Rep. John Conyers (D-MI) has announced that he plans to hold House Judiciary Committee hearings on the Bush administration lawyers whose legal memos justified the use of torture on terrorism detainees.
Conyers’ announcement Friday follows the release of a report by the Justice Department’s Office of Professional Responsibility which criticizes lawyers John Yoo and Jay Bybee for “poor judgment” but concludes that their actions did not rise to the level of professional misconduct.
As reported by the Associated Press, “The decision closes the book on one of the major lingering investigations into the counterterrorism policies of George W. Bush’s administration.”

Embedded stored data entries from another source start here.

(* ===== verification/FsPath.v ===== *)
(** * Directories and paths

    [dirlookup] as the first matching entry of a directory's content, and
    [namex] as the resolution of a path on the content of the disk: the kernel
    finds the inode the path names, takes one reference to it and gives back
    every other reference and lock it took on the way. *)

From stdpp Require Import gmultiset.
From S2P Require Import Prelude Riscv Memory Machine Spinlock Kalloc Vm Kernel Klock KSample Cstring Printf Proc Sched ProcSpec.
From S2P Require Import Sleeplock SleepSpec Bio Lru BioSpec Log LogSpec Fs FsRead Inodes.

(** ** Names *)

Definition is_byte (c : Z) : Prop := 0 <= c < 256.

(** A name as [skipelem] leaves it: terminated, or [DIRSIZ] long. *)
Definition elem_ok (name : list Z) : Prop :=
  Forall is_byte name /\ (length name <= DIRSIZ)%nat /\ (length name = DIRSIZ \/ 0 ∈ name).

Lemma strncmp_total p q n :
  (n <= length p)%nat \/ 0 ∈ p -> (n <= length q)%nat \/ 0 ∈ q -> exists r, strncmp p q n = Some r.
Proof.
  revert p q. induction n as [|n IH]; intros p q Hp Hq; simpl; [eauto|].
  destruct p as [|a p]; [destruct Hp as [Hp|Hp]; [simpl in Hp; lia|by apply not_elem_of_nil in Hp]|].
  destruct q as [|b q]; [destruct Hq as [Hq|Hq]; [simpl in Hq; lia|by apply not_elem_of_nil in Hq]|].
  unfold nz. destruct (Z.eqb_spec a 0) as [->|Ha]; simpl; [eauto|]. destruct (Z.eqb_spec a b) as [<-|]; [|eauto].
  apply IH; [destruct Hp as [Hp|Hp]|destruct Hq as [Hq|Hq]]; simpl in *; try (left; lia); right; by apply elem_of_cons in Hp as [?|?] || apply elem_of_cons in Hq as [?|?].
Qed.
Lemma cstr_length s : (length (cstr s) <= length s)%nat.
Proof. induction s as [|c s IH]; simpl; [done|]. destruct (c =? 0); simpl; lia. Qed.
Lemma kept_refl n V own : kept n V own V own.
Proof using. split; auto. Qed.
Lemma kept_trans n V1 own1 V2 own2 V3 own3 : kept n V1 own1 V2 own2 -> kept n V2 own2 V3 own3 -> kept n V1 own1 V3 own3.
Proof using.
  intros [A1 A2 A3 A4 A5] [B1 B2 B3 B4 B5]. split.
  - auto.
  - intros b [Hb|[Hr Hu]]%B2; [by apply A2|right]. split; [done|]. destruct (used sb V1 b) eqn:E; [|done]. by rewrite A1 in Hu.
  - intros b Hr Hu H1 H2 H3 H4. rewrite B3; try done; [by apply A3|by apply A1|]. intros [Hb|[_ Hu']]%A2; [done|congruence].
  - intros m ip Hm Hn E. rewrite B4 by done. by apply A4.
  - by rewrite B5.
Qed.
(** The log is left out. *)
Lemma kept_ext n V own V' own' V2 : inode_in n -> (forall b, ~ in_log b -> V2 b = V' b) -> kept n V own V' own' -> kept n V own V2 own'.
Proof using HL Hstart Hsize.
  intros [_ Hn] E [A1 A2 A3 A4 A5]. pose proof (ly_bm _ _ _ HL) as Hbm. assert (Eb : V2 bm = V' bm) by (apply E; unfold LogSpec.in_log; lia).
  assert (Ei : V2 (IBLOCK n sb) = V' (IBLOCK n sb)) by (apply E; unfold LogSpec.in_log; lia). split.
  - intros b Hr Hu. unfold used in *. rewrite Eb. by apply A1.
  - done.
  - intros b H1 H2 H3 H4 H5 H6. rewrite E by done. by apply A3.
  - intros m ip Hm Hmn Em. rewrite Ei. by apply A4.
  - by rewrite Ei.
Qed.

Section kept.
Context (n : Z) (V : Z -> list Z) (own : list Z) (V' : Z -> list Z) (own' : list Z) (HK : kept n V own V' own').
Context (HV : bitmap_ok sb V) (Hown : forall b, b ∈ own -> bm < b) (Hni : inode_in n).

Lemma kept_loaded ip : inode_in (i_inum ip) -> i_inum ip <> n -> loaded V' sb ip = loaded V sb ip.
Proof using HL Hstart Hsize HK HV Hown.
  intros Hm Hn. destruct (id Hm) as [_ Hb]. pose proof (ly_bm _ _ _ HL). pose proof (ly_size _ _ _ HL) as H8. change BPB with 8192 in H8. unfold loaded.
  destruct (decide (IBLOCK (i_inum ip) sb = IBLOCK n sb)) as [E|E]; [rewrite E; by apply (kp_inode _ _ _ _ _ HK)|].
  rewrite (kp_block _ _ _ _ _ HK); [done|lia|apply HV; lia|lia|done| |unfold LogSpec.in_log; lia]. intros Hi%Hown. lia.
Qed.

Lemma kept_len m : inode_in m -> length (V' (IBLOCK m sb)) = length (V (IBLOCK m sb)).
Proof using HL Hstart Hsize HK HV Hown.
  intros [_ Hb]. pose proof (ly_bm _ _ _ HL). pose proof (ly_size _ _ _ HL) as H8. change BPB with 8192 in H8.
  destruct (decide (IBLOCK m sb = IBLOCK n sb)) as [->|E]; [apply HK|].
  rewrite (kp_block _ _ _ _ _ HK); [done|lia|apply HV; lia|lia|done| |unfold LogSpec.in_log; lia]. intros Hi%Hown. lia.
Qed.

(** Every other file keeps its bytes. *)
Lemma kept_other_file m B ib : inode_in m -> m <> n -> disk_file V m B ib -> (forall b, b ∈ owned B ib -> b ∉ own) ->
  disk_file V' m B ib /\ fcontent V' sb m = fcontent V sb m.
Proof using HL Hstart Hsize HK HV Hown Hni.
  intros Hm Hn [F Hz Ht Hi Hl] Hd. pose proof (ly_bm _ _ _ HL). pose proof (ly_size _ _ _ HL) as H8. change BPB with 8192 in H8.
  assert (Eo : on_disk V' sb m = on_disk V sb m) by (by apply kept_loaded).
  assert (Eb : forall b, b ∈ owned B ib -> V' b = V b).
  { intros b Hb. destruct (fa_own _ _ _ _ _ F b Hb) as (Hr & Hu & _). apply (kp_block _ _ _ _ _ HK); [lia|done|lia| |by apply Hd|unfold LogSpec.in_log; lia].
    intros ->. destruct Hni. lia. }
  assert (F' : file_at sb V' (on_disk V sb m) B ib).
  { apply (file_at_ext _ V); [done|intros Hib; by apply Eb, ib_owned|]. intros b Hb. destruct (fa_own _ _ _ _ _ F b Hb) as (Hr & Hu & Hlb).
    rewrite Eb by done. split; [apply (kp_used _ _ _ _ _ HK); [lia|done]|done]. }
  split; [split; rewrite ?Eo; try done; by rewrite kept_len|]. unfold fcontent. rewrite Eo.
  rewrite (file_bytes [] V' _ B ib F' Hz), (file_bytes [] V _ B ib F Hz). by apply (fbytes_ext V V' _ B ib).
Qed.
End kept.
End content.

Section filewrite.
Context {KI : KernelImage} {C : Config} {D : BlockDevice} {DL : Disk}.
Context (me : nat) (pid dev start size : Z).
Context (Hstart : 0 <= start) (Hsize : 1 <= size <= LOGSIZE) (Hend : start + size < 2 ^ 31).
Context (sb : superblock) (HL : layout start size sb).
#[local] Notation bm := (sb_bmapstart sb).
#[local] Notation txn := (txn me pid dev start size).
#[local] Notation op := (op me pid dev start size).
#[local] Notation inode_in := (inode_in start size sb).
#[local] Notation kept := (kept start size sb).
#[local] Notation disk_file := (disk_file start size sb).
Lemma switch_call m i j :
  keeps contexts PGSIZE mem0 m -> 0 <= i < 30 -> 0 <= j < 30 -> i <> j ->
  swtch_call (switch_hart (contexts + 112 * i) (contexts + 112 * j) m) 0x80002000 0x80002000
    (contexts + 112 * i) (contexts + 112 * j).
Proof.
  intros Hk Hi Hj Hij.
  assert (Ha : forall m' k, keeps contexts PGSIZE mem0 m' -> 0 <= k < 30 ->
    area Supervisor (MAKE_SATP (pt_root K)) m' 0x80002000 0x80002000 (contexts + 112 * k) (contexts + 112 * k) 112).
  { intros m' k Hm Hk'. apply (area_sub _ _ _ _ _ _ _ PGSIZE); [|unfold PGSIZE; dlia..].
    exact (area_keeps _ _ _ _ _ _ _ _ _ contexts_area Hm). }
  split.
  - reflexivity.
  - reflexivity.
  - lia.
  - by apply Ha.
  - intros m' Hm. apply Ha; [|done]. eapply keeps_trans; [exact Hk|].
    intros a Hna. apply Hm. unfold PGSIZE in Hna. lia.
Qed.

(** The thread of context 0 switches to context 1, and is resumed by a thread
    that saves itself in context 2. *)
Lemma swtch_resumes_witness :
  exists h1,
    run 0x80002000 0x80002000 swtch_code (switch_hart (contexts + 112 * 0) (contexts + 112 * 1) mem0) =
      Some (Goto 0x80001234, [], h1) /\
    exists h3,
      run 0x80002000 0x80002000 swtch_code (switch_hart (contexts + 112 * 2) (contexts + 112 * 0) (h_mem h1)) =
        Some (Goto (regs0 Ra), [], h3) /\
      forall r, r ∈ callee_saved -> h_reg h3 r = regs0 r.
Proof.
  destruct (swtch_resumes (switch_hart (contexts + 112 * 0) (contexts + 112 * 1) mem0) 0x80002000 0x80002000
    (contexts + 112 * 0) (contexts + 112 * 1)) as (h1 & E1 & _ & _ & _ & Hk & H2).
  - intros r. destruct r; vm_compute; split; discriminate || reflexivity.
  - apply switch_call; [apply keeps_refl|lia..].
  - exists h1. split.
    + assert (Hp : load64 mem0 (contexts + 112 * 1) = 0x80001234) by (vm_compute; reflexivity).
      cbn [switch_hart h_mem] in E1. rewrite Hp in E1. exact E1.
    + destruct (H2 (switch_hart (contexts + 112 * 2) (contexts + 112 * 0) (h_mem h1)) (contexts + 112 * 2))
        as (h3 & E3 & Hr).
      * apply switch_call; [|lia..]. intros a Ha. apply Hk. unfold PGSIZE in Ha. lia.
      * intros b _. reflexivity.
      * exists h3. split; [exact E3|]. intros r Hin. rewrite Hr by exact Hin.
        destruct r; first [reflexivity|exfalso; revert Hin; closed].
Defined.
End AsmSample.
(* ===== verification/Utest.v ===== *)
(** * The interface the test programs use

    The programs that test the kernel read and write memory they got from
    [sbrk], and pass addresses of their choice to system calls, so that they
    see more of their process than the typed calls of [User.v] show. The class
    [Process] adds this: loads and stores, which fault when the page is not
    mapped, the stack pointer, and the calls that take a pointer, with the
    pointer. A fault ends the process the way the kernel's [usertrap] does,
    with [exit(-1)]. *)

From Stdlib Require Import Ascii.
From S2P Require Import Prelude Cstring User Ulib.

(** A pointer argument: the address of bytes the program set up, without the
    NUL that ends them, or an address. *)
Inductive uptr := Bytes (s : list Z) | At (a : Z).

Class Process (W : Type) := {
  pr_load : nat -> Z -> M W (option Z);        (* an unsigned integer of n bytes *)
  pr_store : nat -> Z -> Z -> M W bool;
  pr_sp : M W Z;
  pr_write : Z -> Z -> Z -> M W Z;
  pr_read : Z -> Z -> Z -> M W Z;
  pr_open : Z -> Z -> M W Z;
  pr_unlink : Z -> M W Z;
  pr_link : uptr -> uptr -> M W Z;
  pr_exec : uptr -> list uptr -> M W bool;
  pr_pipe : Z -> M W Z
}.

Section calls.
Context {W : Type} `{OS W}.

(** ** The calls with literal strings *)

Definition fork : U W Z := sys os_fork.
Definition wait : U W (Z * Z) := sys os_wait.
Definition pipe : U W (Z * (Z * Z)) := sys os_pipe.
Definition write (fd : Z) (bs : list Z) : U W Z := sys (os_write fd bs).
Definition puts (fd : Z) (s : string) : U W Z := sys (os_write fd (bytes_of s)).
Definition read (fd n : Z) : U W (Z * list Z) := sys (os_read fd n).
Definition close (fd : Z) : U W Z := sys (os_close fd).
Definition kill (pid : Z) : U W Z := sys (os_kill pid).
Definition open_file (path : list Z) (flags : Z) : U W Z := sys (os_open path flags).
Definition open (path : string) (flags : Z) : U W Z := open_file (bytes_of path) flags.
Definition unlink_file (path : list Z) : U W Z := sys (os_unlink path).
Definition unlink (path : string) : U W Z := unlink_file (bytes_of path).
Definition link_file (old new : list Z) : U W Z := sys (os_link old new).
Definition link (old new : string) : U W Z := link_file (bytes_of old) (bytes_of new).
Definition mkdir (path : string) : U W Z := sys (os_mkdir (bytes_of path)).
Definition chdir (path : string) : U W Z := sys (os_chdir (bytes_of path)).
Definition dup (fd : Z) : U W Z := sys (os_dup fd).
(** An address, all ones when the call fails. *)
Definition sbrk (n : Z) : U W Z := let? a := sys (os_sbrk n) in done (u64 a).
Definition sleep (n : Z) : U W Z := sys (os_sleep n).
Definition getpid : U W Z := sys os_getpid.
Definition creat (path : string) : U W Z := open path (Z.lor O_CREATE O_RDWR).

(** What [wait(&st)] leaves in a variable that held [st]. *)
Definition status_or (st : Z) (r : Z * Z) : Z := if fst r <? 0 then st else snd r.

(** [printf(...); exit(status);] *)
Definition die {A} (status : Z) (fmt : string) (ap : list varg) : U W A :=
  do? printf fmt ap in exit status.
(** [if(c){ printf(...); exit(1); }] *)
Definition fail_if (c : bool) (fmt : string) (ap : list varg) : U W unit :=
  uwhen c (die 1 fmt ap).

(** A loop over a list with an accumulator. *)
Fixpoint folds {A B} (xs : list A) (acc : B) (body : A -> B -> U W B) : U W B :=
  match xs with
  | [] => done acc
  | x :: xs' => let? acc := body x acc in folds xs' acc body
  end.
(** [m] for its effect. *)
Definition ignore {A} (m : U W A) : U W unit := do? m in done tt.
(** [n] times. *)
Definition times (n : Z) (body : U W unit) : U W unit := every (seqZ 0 n) (fun _ => body).

(** A loop that nothing but the kernel ends. *)
Definition forever {A} (body : U W unit) : U W A :=
  loop (fun _ : unit => do? body in done (inl tt)) tt.
End calls.

Section memory.
Context {W : Type} `{OS W} `{Process W}.

Definition peek (n : nat) (a : Z) : U W Z :=
  let! r := pr_load n a in
  match r with Some v => done v | None => exit (-1) end.
Definition poke (n : nat) (a v : Z) : U W unit :=
  let! ok := pr_store n a v in
  if ok then done tt else exit (-1).

(** [for(q = p; q < top; q += step)] over addresses. *)
Definition stride (p top step : Z) (body : Z -> U W unit) : U W unit :=
  loop (fun q => if q <? top then do? body q in done (inl (q + step)) else done (inr tt)) p.

(** [exec] with pointers of the caller's choice; it returns only to fail. *)
Definition exec_at (path : uptr) (argv : list uptr) : U W Z :=
  let! gone := pr_exec path argv in
  if gone then ret (Became [] []) else done (-1).
End memory.

(** [sbrk]'s error, the pointer [0xffffffffffffffff]. *)
Definition MINUS1 : Z := 2 ^ 64 - 1.

(** A double quote, for the formats that print one. *)
Definition quote : string := String (ascii_of_nat 34) EmptyString.
Definition forkforkfork (s : list Z) : U W unit :=
  do? unlink "stopforking" in
  let? pid := fork in
  do? bad_nonl s (pid <? 0) "fork failed" in
  do? uwhen (pid =? 0)
    (forever
       (let? fd := open "stopforking" 0 in
        do? uwhen (0 <=? fd) (exit 0) in
        let? r := fork in
        uwhen (r <? 0) (let? fd := creat "stopforking" in ignore (close fd)))) in
  do? sleep 20 in
  let? fd := creat "stopforking" in
  do? close fd in
  do? wait in
  ignore (sleep 10).

Definition reparent2 (s : list Z) : U W unit :=
  do? times 800
    (let? pid1 := fork_quiet in
     do? uwhen (pid1 =? 0) (do? fork in do? fork in exit 0) in
     ignore wait) in
  exit 0.

(** ** The user allocator *)

(** Runs a computation on the allocator's state, which a process starts with
    empty, and forgets that state. *)
Fixpoint leave_heap {A} (r : res (heap W) A) : res W A :=
  match r with
  | Ret a h => Ret a (world h)
  | Panic msg h => Panic msg (world h)
  | Ub what h => Ub what (world h)
  | Spin h => Spin (world h)
  | Swtch h k => Swtch (world h) (fun w => leave_heap (k (mk_heap (h_ptr h) (h_size h) (freep h) w)))
  | Fuel h => Fuel (world h)
  end.
Definition with_heap {A} (m : M (heap W) A) : M W A := fun w => leave_heap (m (mk_heap ∅ ∅ 0 w)).
Definition on_world {A} (m : M W A) : M (heap W) A :=
  zoom world (fun w h => mk_heap (h_ptr h) (h_size h) (freep h) w) m.

(** The child of [mem], on the allocator: blocks of 10001 bytes, each holding
    the address of the one before, until there are no more; all freed again;
    and a large one. The result is its exit status. *)
Definition mem_child (base : Z) : U (heap W) unit :=
  let? m1 := loop (fun m1 =>
    let? m2 := sys (malloc base 10001) in
    if negb (m2 =? 0) then do? on_world (poke 8 m2 m1) in done (inl m2)
    else done (inr m1)) 0 in
  do? loop (fun m1 =>
    if negb (m1 =? 0) then
      let? m2 := on_world (peek 8 m1) in
      do? sys (Umalloc.free m1) in
      done (inl m2)
    else done (inr tt)) m1 in
  let? m1 := sys (malloc base (1024 * 20)) in
  do? uwhen (m1 =? 0) (on_world (die 1 (line "couldn't allocate mem?!!") [])) in
  do? sys (Umalloc.free m1) in
  exit 0.

(** [base] is where the allocator's static header lies. *)
Definition mem (base : Z) (s : list Z) : U W unit :=
  let? pid := fork in
  if pid =? 0 then with_heap (mem_child base)
  else
    let? r := wait in
    do? uwhen (snd r =? -1) (exit 0) in
    exit (snd r).
End quick.
(** The ten children that allocate all they can; their pids. *)
Definition sbrkfail_forks (rd wr : Z) : U W (list Z) :=
  folds (seqZ 0 10) [] (fun _ pids =>
    let? pid := fork in
    do? uwhen (pid =? 0)
      (let? a := sbrk 0 in
       do? sbrk (s32 (u64 (BIG - a))) in
       do? puts wr "x" in
       forever (ignore (sleep 1000))) in
    do? uwhen (negb (pid =? -1)) (ignore (read rd 1)) in
    done (pids ++ [pid])).

Definition sbrkfail (s : list Z) : U W unit :=
  let? r := pipe in
  do? bad s (negb (fst r =? 0)) "pipe() failed" [] in
  let '(rd, wr) := snd r in
  let? pids := sbrkfail_forks rd wr in
  let? c := sbrk PGSIZE in
  do? every pids (fun pid => uwhen (negb (pid =? -1)) (do? kill pid in ignore wait)) in
  do? bad s (c =? MINUS1) "failed sbrk leaked memory" [] in
  let? pid := fork_ok s in
  do? uwhen (pid =? 0)
    (let? a := sbrk 0 in
     do? sbrk (10 * BIG) in
     let? n := loop (fun st =>
       let '(i, n) := st in
       if i <? 10 * BIG then let? v := peek 1 (a + i) in done (inl (i + PGSIZE, s32 (n + v)))
       else done (inr n)) (0, 0) in
     die 1 (line "%s: allocate a lot of memory succeeded %d") [AStr (Some s); AInt n]) in
  let? r := wait in
  uwhen (negb (snd r =? -1) && negb (snd r =? 2)) (exit 1).
Definition execout (s : list Z) : U W unit :=
  do? every (seqZ 0 15) (fun avail =>
    let? pid := fork_quiet in
    if pid =? 0 then
      do? grab_pages (done tt) in
      do? times avail (ignore (sbrk (-4096))) in
      do? close 1 in
      do? exec (bytes_of "echo") [bytes_of "echo"; bytes_of "x"] in
      exit 0
    else ignore wait) in
  exit 0.

Definition big_name (i : Z) : list Z := bytes_of "big" ++ [chr 48 i].
Definition zz_name (i : Z) : list Z := bytes_of "zz" ++ [chr 48 (i / 32); chr 48 (i mod 32)].
Definition CREATE_RDWR_TRUNC : Z := Z.lor RDWR_CREATE O_TRUNC.

(** Up to [MAXFILE] blocks; has a write failed? The file is closed when one
    has. [garbage] is what the uninitialised local holds. *)
Definition fill_file (garbage : list Z) (fd : Z) : U W bool :=
  let? r := each (seqZ 0 MAXFILE) tt (fun _ _ =>
    let? n := write fd garbage in
    if negb (n =? BSIZE) then do? close fd in done (inr tt) else done (inl tt)) in
  done (match r with inl _ => false | inr _ => true end).

(** Files until the disk is full; [fi] at the end. *)
Definition diskfull_fill (garbage s : list Z) : U W Z :=
  loop (fun fi =>
    let name := big_name fi in
    do? unlink_file name in
    let? fd := open_file name CREATE_RDWR_TRUNC in
    if fd <? 0 then
      do? printf (line "%s: could not create file %s") [AStr (Some s); AStr (Some name)] in
      done (inr fi)
    else
      let? full := fill_file garbage fd in
      do? close fd in
      done (if full then inr (fi + 1) else inl (fi + 1))) 0.

(** [for(i = 0; i < nzz; i++)] that makes files until one cannot be made. *)
Definition make_zz (nzz : Z) : U W unit :=
  ignore (each (seqZ 0 nzz) tt (fun i _ =>
    do? unlink_file (zz_name i) in
    let? fd := open_file (zz_name i) CREATE_RDWR_TRUNC in
    if fd <? 0 then done (inr tt) else do? close fd in done (inl tt))).

(** The message about [mkdir] has no argument for its [%s]. *)
Definition diskfull (garbage s : list Z) : U W unit :=
  do? unlink "diskfulldir" in
  let? fi := diskfull_fill garbage s in
  do? make_zz 128 in
  let? r := mkdir "diskfulldir" in
  do? uwhen (r =? 0) (printf (line "%s: mkdir(diskfulldir) unexpectedly succeeded!") []) in
  do? unlink "diskfulldir" in
  do? every (seqZ 0 128) (fun i => ignore (unlink_file (zz_name i))) in
  every (seqZ 0 fi) (fun i => ignore (unlink_file (big_name i))).

Definition outofinodes (s : list Z) : U W unit :=
  do? make_zz (32 * 32) in
  every (seqZ 0 (32 * 32)) (fun i => ignore (unlink_file (zz_name i))).

(** ** The tables *)

(** Where the linker put [uninit] and the allocator's header, and what an
    uninitialised local holds. *)
Context (uninit base : Z) (garbage : list Z).

(** [struct test]; the entry with a null name that ends the table is the end of
    the list. *)
Definition test : Type := ((list Z -> U W unit) * string).

Definition quicktests : list test :=
  [ (copyin, "copyin"); (copyout, "copyout"); (copyinstr1, "copyinstr1"); (copyinstr2, "copyinstr2");
    (copyinstr3, "copyinstr3"); (rwsbrk, "rwsbrk"); (truncate1, "truncate1"); (truncate2, "truncate2");
    (truncate3, "truncate3"); (openiputtest, "openiput"); (exitiputtest, "exitiput"); (iputtest, "iput");
    (opentest, "opentest"); (writetest, "writetest"); (writebig, "writebig"); (createtest, "createtest");
    (dirtest, "dirtest"); (exectest, "exectest"); (pipe1, "pipe1"); (killstatus, "killstatus");
    (preempt, "preempt"); (exitwait, "exitwait"); (reparent, "reparent"); (twochildren, "twochildren");
    (forkfork, "forkfork"); (forkforkfork, "forkforkfork"); (reparent2, "reparent2"); (mem base, "mem");
    (sharedfd, "sharedfd"); (fourfiles, "fourfiles"); (createdelete, "createdelete");
    (unlinkread, "unlinkread"); (linktest, "linktest"); (concreate, "concreate"); (linkunlink, "linkunlink");
    (subdir, "subdir"); (bigwrite, "bigwrite"); (bigfile, "bigfile"); (fourteen, "fourteen");
    (rmdot, "rmdot"); (dirfile, "dirfile"); (iref, "iref"); (forktest_user, "forktest");
    (sbrkbasic, "sbrkbasic"); (sbrkmuch, "sbrkmuch"); (kernmem, "kernmem"); (MAXVAplus, "MAXVAplus");
    (sbrkfail, "sbrkfail"); (sbrkarg, "sbrkarg"); (validatetest, "validatetest"); (bsstest uninit, "bsstest");
    (bigargtest, "bigargtest"); (argptest, "argptest"); (stacktest, "stacktest"); (textwrite, "textwrite");
    (pgbug, "pgbug"); (sbrkbugs, "sbrkbugs"); (sbrklast, "sbrklast"); (sbrk8000, "sbrk8000");
    (badarg, "badarg") ]%string.

Definition slowtests : list test :=
  [ (bigdir, "bigdir"); (manywrites, "manywrites"); (badwrite, "badwrite"); (execout, "execout");
    (diskfull garbage, "diskfull"); (outofinodes, "outofinodes") ]%string.

(** ** The driver *)

Definition run (f : list Z -> U W unit) (s : list Z) : U W bool :=
  do? printf "test %s: " [AStr (Some s)] in
  let? pid := fork in
  do? fail_if (pid <? 0) (line "runtest: fork error") [] in
  do? uwhen (pid =? 0) (do? f s in exit 0) in
  let? r := wait in
  let xstatus := snd r in
  do? (if negb (xstatus =? 0) then printf (line "FAILED") [] else printf (line "OK") []) in
  done (xstatus =? 0).

(** [(justone == 0) || strcmp(t->s, justone) == 0] *)
Definition selected (justone : option (list Z)) (s : list Z) : bool :=
  match justone with
  | None => true
  | Some one => bool_decide (strcmp (s ++ [0]) (one ++ [0]) = Some 0)
  end.

Fixpoint runtests (tests : list test) (justone : option (list Z)) : U W bool :=
  match tests with
  | [] => done false
  | (f, name) :: tests' =>
      let s := bytes_of name in
      if selected justone s then
        let? ok := run f s in
        if negb ok then do? printf (line "SOME TESTS FAILED") [] in done true
        else runtests tests' justone
      else runtests tests' justone
  end.

Definition countfree : U W Z :=
  let? r := pipe in
  do? fail_if (fst r <? 0) (line "pipe() failed in countfree()") [] in
  let '(rd, wr) := snd r in
  let? pid := fork in
  do? fail_if (pid <? 0) (line "fork failed in countfree()") [] in
  do? uwhen (pid =? 0)
    (do? close rd in
     do? grab_pages
       (let? n := puts wr "x" in
        fail_if (negb (n =? 1)) (line "write() failed in countfree()") []) in
     exit 0) in
  do? close wr in
  let? n := loop (fun n =>
    let? r := read rd 1 in
    do? fail_if (fst r <? 0) (line "read() failed in countfree()") [] in
    if fst r =? 0 then done (inr n) else done (inl (n + 1))) 0 in
  do? close rd in
  do? wait in
  done n.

The AP goes on to explain, “An initial review by the Justice
Department’s internal affairs unit found that former government lawyers Jay Bybee and John Yoo had committed professional misconduct, a conclusion that could have cost them their law licenses. But the Justice Department’s top career lawyer reviewed the matter and disagreed.”
Conyers, however, is not satisfied with allowing the matter to drop. He has posted a full set of documents at the Judiciary Committee website, including both preliminary drafts and the final Justice Department report, Yoo’s and Bybee’s responses, and Associate Deputy Attorney General David Margolis’s memorandum explaining why he did not feel that Yoo’s and Bybee’s actions amounted to “professional misconduct.”
“For years, those who approved torture and abuse of detainees have hidden behind legal memos issued by the Department of Justice’s Office of Legal Counsel,” Conyers stated. “The materials released today make plain that those memos were legally flawed and fundamentally unsound, and may have been improperly influenced by a desire to tell the Bush White House and the CIA what it wanted to hear.”
“The Office of Legal Counsel has a proud tradition of providing independent, high quality legal advice to the executive branch,” Conyers’ statement continues. “The materials released today make clear that the lawyers who wrote the torture memos did not live up to that tradition. … Given the serious nature of the issues raised in this report, the Committee intends to hold hearings on these matters in the very near future.”
Jay Bybee is now a federal judge on the Ninth Circuit Court of Appeals. Last April, following the release of several memos on approved interrogation techniques, the New York Times described him in an editorial as “unfit” for the job and called for him to be impeached. The Times pointed in particular to one memo in which Bybee “wrote admiringly about a contraption for waterboarding that would lurch a prisoner upright if he stopped breathing.”
John Yoo currently teaches law at the University of California. Unlike Bybee, he has given no hint of having any regrets at the role he played, and he was recently the target of student protesters who held up a banner reading “Try Yoo for Torture” during a guest lecture he gave at Johns Hopkins University.